**Dataset records**

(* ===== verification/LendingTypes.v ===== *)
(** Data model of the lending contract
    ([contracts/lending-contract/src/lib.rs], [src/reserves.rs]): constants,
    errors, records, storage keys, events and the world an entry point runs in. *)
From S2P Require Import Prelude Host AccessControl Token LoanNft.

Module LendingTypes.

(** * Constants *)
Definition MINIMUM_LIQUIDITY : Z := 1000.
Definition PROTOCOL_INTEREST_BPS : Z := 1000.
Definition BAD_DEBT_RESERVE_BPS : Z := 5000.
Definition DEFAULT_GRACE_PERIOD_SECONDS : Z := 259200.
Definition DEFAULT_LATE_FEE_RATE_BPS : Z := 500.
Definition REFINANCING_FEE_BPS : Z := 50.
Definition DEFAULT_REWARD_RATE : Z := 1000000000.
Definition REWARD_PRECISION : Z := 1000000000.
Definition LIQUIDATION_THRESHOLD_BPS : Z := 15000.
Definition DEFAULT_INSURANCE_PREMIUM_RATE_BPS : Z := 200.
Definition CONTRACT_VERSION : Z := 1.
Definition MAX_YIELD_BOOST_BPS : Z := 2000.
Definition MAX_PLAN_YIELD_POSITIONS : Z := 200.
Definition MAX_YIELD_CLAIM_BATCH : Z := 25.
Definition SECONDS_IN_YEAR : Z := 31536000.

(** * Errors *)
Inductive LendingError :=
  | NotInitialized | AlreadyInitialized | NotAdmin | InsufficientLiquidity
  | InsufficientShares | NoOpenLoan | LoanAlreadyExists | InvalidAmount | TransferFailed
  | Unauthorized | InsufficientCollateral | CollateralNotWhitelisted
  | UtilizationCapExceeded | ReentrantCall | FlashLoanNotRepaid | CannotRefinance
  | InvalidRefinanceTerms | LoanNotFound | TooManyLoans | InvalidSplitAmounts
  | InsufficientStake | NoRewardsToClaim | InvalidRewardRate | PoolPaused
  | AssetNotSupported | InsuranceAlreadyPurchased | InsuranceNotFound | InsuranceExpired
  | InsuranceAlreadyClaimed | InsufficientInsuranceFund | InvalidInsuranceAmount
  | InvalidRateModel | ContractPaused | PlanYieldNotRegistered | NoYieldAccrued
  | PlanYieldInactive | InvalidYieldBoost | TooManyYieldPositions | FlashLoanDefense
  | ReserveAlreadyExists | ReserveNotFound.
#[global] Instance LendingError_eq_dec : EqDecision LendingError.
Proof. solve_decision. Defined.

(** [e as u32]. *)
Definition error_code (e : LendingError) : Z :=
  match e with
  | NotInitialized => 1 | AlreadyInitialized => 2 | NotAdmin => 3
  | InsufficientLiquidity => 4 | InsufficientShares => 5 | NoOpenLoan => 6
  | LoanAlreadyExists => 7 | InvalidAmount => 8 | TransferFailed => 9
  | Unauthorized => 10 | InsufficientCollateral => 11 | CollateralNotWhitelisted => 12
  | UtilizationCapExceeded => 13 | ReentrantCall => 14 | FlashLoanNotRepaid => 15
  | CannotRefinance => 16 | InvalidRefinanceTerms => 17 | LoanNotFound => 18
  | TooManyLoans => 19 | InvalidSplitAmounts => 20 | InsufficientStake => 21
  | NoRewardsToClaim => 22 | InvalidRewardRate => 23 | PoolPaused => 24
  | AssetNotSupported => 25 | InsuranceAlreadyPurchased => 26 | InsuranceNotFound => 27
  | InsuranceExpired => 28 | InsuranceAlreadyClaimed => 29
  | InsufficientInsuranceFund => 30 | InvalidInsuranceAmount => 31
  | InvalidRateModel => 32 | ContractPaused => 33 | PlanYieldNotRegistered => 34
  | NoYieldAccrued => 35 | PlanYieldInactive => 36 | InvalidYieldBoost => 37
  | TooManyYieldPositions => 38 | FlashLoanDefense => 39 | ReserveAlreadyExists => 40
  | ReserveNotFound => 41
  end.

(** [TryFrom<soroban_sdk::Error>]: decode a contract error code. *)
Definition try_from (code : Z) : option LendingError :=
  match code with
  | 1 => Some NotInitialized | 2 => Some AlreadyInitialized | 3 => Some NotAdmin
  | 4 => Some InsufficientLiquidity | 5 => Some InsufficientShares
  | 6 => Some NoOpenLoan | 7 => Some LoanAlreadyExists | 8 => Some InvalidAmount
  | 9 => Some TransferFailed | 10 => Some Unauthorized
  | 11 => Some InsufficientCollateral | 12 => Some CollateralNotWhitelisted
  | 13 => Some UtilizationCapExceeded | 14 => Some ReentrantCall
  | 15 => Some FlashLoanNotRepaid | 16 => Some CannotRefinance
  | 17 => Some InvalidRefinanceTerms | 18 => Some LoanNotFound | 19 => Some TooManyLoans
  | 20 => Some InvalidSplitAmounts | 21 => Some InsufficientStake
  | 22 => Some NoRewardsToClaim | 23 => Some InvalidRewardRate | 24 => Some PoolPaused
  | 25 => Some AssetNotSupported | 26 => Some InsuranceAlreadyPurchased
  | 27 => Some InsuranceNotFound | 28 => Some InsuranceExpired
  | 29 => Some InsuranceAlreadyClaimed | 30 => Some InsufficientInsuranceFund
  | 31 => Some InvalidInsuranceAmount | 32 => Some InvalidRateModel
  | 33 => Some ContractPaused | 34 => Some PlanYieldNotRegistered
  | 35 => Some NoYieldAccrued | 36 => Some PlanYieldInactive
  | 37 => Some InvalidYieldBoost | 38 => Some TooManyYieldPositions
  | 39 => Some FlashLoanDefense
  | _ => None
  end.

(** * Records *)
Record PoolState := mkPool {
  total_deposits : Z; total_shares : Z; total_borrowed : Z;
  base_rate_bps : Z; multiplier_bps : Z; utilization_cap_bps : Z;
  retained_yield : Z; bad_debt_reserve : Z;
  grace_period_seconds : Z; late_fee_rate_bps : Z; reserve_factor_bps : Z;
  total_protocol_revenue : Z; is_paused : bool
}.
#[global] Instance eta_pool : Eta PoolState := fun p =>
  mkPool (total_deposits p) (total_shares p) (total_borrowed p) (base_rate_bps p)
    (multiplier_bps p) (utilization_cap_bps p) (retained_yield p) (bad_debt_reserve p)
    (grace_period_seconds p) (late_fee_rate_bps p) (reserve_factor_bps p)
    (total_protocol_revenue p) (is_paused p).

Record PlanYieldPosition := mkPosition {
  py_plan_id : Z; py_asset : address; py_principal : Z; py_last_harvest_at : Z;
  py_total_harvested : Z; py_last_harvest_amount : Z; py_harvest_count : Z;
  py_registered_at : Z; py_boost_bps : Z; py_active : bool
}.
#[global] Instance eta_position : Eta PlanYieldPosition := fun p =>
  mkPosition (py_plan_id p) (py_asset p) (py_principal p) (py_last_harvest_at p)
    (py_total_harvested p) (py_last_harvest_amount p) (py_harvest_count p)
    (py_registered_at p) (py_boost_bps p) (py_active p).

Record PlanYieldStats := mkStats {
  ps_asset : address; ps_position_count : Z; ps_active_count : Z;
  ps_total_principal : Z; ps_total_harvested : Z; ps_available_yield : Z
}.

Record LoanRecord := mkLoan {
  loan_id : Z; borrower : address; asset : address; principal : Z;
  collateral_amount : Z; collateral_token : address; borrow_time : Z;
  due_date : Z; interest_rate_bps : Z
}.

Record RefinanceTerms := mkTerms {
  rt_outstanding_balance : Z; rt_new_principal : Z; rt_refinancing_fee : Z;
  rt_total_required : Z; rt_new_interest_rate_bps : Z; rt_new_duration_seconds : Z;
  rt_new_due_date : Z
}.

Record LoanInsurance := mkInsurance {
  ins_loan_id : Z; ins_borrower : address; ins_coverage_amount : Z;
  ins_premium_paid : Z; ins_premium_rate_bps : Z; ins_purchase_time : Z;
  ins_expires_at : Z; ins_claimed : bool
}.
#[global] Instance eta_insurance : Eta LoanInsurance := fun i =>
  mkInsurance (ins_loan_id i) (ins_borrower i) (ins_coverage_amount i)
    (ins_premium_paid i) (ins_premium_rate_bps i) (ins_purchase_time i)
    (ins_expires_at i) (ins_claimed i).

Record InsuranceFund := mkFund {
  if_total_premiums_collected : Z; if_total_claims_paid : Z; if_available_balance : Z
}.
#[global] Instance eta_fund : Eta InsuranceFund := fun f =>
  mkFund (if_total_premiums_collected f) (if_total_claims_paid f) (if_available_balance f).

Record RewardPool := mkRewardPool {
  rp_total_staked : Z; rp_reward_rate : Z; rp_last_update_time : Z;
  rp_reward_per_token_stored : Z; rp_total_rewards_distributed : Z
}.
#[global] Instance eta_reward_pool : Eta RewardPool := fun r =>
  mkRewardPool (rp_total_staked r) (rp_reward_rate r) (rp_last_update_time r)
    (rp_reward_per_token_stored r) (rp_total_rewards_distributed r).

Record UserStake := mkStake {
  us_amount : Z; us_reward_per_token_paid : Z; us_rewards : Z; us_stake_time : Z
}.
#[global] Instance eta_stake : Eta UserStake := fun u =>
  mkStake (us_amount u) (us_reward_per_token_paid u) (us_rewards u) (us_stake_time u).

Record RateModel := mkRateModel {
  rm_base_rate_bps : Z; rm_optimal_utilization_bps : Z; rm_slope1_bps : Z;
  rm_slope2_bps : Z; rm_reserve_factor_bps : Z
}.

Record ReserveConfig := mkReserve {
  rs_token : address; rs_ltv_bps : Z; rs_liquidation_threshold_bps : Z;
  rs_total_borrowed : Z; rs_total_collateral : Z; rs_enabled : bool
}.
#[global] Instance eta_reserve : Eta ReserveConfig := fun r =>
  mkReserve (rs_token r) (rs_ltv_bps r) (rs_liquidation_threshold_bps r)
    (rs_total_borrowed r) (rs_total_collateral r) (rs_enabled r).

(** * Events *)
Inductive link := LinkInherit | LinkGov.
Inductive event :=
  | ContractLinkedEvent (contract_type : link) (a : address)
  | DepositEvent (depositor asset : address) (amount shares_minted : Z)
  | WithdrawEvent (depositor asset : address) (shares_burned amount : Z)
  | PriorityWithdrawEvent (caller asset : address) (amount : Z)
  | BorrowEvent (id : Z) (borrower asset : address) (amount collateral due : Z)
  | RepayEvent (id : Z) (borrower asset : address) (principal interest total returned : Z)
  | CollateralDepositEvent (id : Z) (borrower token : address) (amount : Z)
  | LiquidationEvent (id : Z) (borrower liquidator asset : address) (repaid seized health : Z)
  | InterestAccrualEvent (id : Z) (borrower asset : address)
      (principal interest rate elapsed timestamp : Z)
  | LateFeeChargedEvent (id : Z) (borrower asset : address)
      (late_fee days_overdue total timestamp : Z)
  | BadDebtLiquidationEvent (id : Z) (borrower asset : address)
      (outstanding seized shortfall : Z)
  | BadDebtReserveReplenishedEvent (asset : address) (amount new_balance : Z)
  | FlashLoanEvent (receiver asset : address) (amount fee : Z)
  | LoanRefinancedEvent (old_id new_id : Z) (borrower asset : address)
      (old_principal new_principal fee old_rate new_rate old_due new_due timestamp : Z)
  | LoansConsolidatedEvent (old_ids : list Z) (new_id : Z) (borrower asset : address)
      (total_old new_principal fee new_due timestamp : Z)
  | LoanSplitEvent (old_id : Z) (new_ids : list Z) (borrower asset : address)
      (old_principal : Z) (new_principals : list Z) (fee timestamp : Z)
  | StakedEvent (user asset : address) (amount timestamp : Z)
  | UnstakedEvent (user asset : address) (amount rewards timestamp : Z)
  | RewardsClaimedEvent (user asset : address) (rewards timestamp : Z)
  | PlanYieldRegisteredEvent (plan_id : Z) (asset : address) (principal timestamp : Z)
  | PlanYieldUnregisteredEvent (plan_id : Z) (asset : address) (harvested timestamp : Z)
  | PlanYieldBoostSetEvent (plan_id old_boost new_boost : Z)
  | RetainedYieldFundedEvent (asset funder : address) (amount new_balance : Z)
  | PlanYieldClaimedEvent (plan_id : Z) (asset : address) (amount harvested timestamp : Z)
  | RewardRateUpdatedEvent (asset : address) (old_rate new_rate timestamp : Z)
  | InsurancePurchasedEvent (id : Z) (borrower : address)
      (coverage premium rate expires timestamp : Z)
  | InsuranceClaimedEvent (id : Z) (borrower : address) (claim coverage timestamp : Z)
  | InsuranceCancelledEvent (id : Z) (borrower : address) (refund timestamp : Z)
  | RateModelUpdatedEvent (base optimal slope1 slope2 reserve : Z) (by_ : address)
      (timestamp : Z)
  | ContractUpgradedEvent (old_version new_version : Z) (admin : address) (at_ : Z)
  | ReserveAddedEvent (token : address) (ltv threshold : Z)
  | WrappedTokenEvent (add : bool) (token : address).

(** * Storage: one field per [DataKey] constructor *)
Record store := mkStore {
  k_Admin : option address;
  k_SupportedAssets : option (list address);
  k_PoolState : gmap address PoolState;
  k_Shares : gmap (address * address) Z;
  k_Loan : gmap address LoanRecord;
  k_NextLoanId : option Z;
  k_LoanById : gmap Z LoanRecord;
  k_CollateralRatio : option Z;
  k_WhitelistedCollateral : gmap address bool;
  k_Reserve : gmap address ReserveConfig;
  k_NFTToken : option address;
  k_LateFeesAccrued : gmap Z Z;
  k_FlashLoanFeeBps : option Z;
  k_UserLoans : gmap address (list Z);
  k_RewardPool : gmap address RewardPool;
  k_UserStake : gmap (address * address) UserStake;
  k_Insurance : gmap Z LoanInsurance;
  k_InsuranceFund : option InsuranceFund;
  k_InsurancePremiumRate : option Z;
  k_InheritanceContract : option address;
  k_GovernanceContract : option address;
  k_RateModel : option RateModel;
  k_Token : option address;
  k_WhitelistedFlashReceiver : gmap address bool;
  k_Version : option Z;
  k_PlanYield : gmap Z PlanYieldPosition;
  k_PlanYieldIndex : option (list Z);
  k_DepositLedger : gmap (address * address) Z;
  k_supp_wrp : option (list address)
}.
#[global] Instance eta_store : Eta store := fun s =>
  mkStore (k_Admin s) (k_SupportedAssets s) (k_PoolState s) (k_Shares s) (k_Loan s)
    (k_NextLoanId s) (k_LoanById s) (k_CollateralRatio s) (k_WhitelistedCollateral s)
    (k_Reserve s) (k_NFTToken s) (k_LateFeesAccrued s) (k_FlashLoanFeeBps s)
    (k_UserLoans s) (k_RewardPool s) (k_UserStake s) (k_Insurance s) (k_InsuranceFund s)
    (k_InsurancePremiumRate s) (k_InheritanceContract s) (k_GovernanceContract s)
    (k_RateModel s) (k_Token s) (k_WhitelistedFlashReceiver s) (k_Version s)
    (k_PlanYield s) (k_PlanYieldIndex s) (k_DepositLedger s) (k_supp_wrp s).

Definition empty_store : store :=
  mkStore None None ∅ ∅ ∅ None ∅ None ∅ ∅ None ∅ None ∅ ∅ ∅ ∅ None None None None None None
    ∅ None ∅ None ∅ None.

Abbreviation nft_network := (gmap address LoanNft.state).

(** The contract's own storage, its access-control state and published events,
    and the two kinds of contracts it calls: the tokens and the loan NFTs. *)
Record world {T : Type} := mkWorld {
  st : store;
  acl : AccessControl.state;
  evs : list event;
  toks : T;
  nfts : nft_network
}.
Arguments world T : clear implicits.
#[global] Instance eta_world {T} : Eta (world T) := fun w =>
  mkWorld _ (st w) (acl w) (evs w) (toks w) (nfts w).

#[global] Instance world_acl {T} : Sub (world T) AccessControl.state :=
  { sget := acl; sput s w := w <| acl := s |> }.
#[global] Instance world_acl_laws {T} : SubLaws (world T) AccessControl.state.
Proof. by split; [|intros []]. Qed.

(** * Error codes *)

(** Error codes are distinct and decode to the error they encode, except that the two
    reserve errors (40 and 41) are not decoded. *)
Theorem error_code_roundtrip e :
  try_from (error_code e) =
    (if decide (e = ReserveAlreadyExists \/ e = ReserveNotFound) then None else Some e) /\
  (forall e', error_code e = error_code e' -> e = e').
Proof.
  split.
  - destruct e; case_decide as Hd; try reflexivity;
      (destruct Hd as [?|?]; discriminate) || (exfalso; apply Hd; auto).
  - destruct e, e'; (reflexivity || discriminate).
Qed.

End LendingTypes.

**Task brief**
All that is wanted is an exact copy of the lines above from the one with "k_supp_wrp : option (list address)" through the one with "(k_RateModel s) (k_Token", with both ends included.

**Answer to the exercise**
  k_supp_wrp : option (list address)
}.
#[global] Instance eta_store : Eta store := fun s =>
  mkStore (k_Admin s) (k_SupportedAssets s) (k_PoolState s) (k_Shares s) (k_Loan s)
    (k_NextLoanId s) (k_LoanById s) (k_CollateralRatio s) (k_WhitelistedCollateral s)
    (k_Reserve s) (k_NFTToken s) (k_LateFeesAccrued s) (k_FlashLoanFeeBps s)
    (k_UserLoans s) (k_RewardPool s) (k_UserStake s) (k_Insurance s) (k_InsuranceFund s)
    (k_InsurancePremiumRate s) (k_InheritanceContract s) (k_GovernanceContract s)
    (k_RateModel s) (k_Token s) (k_WhitelistedFlashReceiver s) (k_Version s)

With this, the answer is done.